BEGIN Data for the task
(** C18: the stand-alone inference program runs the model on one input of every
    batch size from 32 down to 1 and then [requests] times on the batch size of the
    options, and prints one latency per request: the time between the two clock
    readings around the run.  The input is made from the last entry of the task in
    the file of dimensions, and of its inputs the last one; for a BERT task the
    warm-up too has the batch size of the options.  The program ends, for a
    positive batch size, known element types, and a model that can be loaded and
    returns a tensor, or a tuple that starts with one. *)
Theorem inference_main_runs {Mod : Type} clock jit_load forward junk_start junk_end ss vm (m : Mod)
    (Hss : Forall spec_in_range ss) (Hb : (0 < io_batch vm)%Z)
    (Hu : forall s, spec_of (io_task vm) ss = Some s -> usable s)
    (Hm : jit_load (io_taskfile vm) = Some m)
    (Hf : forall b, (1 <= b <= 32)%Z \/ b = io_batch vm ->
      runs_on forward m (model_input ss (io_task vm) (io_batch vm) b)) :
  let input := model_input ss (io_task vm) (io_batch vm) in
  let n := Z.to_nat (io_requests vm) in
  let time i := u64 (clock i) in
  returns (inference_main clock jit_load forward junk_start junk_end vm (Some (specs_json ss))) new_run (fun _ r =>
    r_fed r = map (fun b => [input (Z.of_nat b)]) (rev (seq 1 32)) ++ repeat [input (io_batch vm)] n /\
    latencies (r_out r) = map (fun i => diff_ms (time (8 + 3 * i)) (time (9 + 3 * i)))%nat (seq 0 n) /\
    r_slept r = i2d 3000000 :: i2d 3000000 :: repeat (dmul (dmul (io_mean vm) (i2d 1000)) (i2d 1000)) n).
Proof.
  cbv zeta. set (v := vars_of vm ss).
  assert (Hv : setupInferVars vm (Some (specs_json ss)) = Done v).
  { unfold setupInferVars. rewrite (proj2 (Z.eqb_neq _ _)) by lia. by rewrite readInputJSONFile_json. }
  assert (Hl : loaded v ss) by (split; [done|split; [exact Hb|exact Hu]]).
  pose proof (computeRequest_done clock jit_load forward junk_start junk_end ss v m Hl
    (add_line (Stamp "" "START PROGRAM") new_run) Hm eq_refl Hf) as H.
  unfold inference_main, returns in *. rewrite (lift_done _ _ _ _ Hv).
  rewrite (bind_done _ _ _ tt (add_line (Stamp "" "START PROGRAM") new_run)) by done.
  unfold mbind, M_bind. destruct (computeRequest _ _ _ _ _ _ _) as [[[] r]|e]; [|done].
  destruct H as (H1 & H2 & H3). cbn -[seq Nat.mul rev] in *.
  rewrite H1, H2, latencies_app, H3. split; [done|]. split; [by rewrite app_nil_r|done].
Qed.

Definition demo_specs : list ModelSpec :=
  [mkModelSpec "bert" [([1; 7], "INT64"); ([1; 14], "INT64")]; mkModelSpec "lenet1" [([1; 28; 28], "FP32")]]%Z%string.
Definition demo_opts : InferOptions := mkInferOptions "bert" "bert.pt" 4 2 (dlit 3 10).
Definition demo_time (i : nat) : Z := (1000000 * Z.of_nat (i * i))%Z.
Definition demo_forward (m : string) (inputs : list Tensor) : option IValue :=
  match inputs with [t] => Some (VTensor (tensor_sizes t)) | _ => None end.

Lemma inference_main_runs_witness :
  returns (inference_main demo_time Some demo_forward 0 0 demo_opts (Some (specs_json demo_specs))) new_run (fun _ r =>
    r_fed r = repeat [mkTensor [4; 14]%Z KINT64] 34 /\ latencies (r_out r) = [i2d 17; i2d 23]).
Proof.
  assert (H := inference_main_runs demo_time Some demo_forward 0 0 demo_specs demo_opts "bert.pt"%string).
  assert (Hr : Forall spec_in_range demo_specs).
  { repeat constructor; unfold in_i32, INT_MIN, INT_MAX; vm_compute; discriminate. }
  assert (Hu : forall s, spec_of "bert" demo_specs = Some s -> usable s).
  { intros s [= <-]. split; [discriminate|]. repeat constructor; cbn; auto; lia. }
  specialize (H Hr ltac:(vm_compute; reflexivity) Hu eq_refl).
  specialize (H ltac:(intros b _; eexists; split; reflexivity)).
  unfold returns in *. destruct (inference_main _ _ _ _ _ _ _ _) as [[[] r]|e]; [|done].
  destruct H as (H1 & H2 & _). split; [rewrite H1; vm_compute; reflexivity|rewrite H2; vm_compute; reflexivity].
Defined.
END Data for the task
## Aim of the exercise
Each line containing the word "specialize" needs to be copied from the data above.

## Result for this task
  specialize (H Hr ltac:(vm_compute; reflexivity) Hu eq_refl).
  specialize (H ltac:(intros b _; eexists; split; reflexivity)).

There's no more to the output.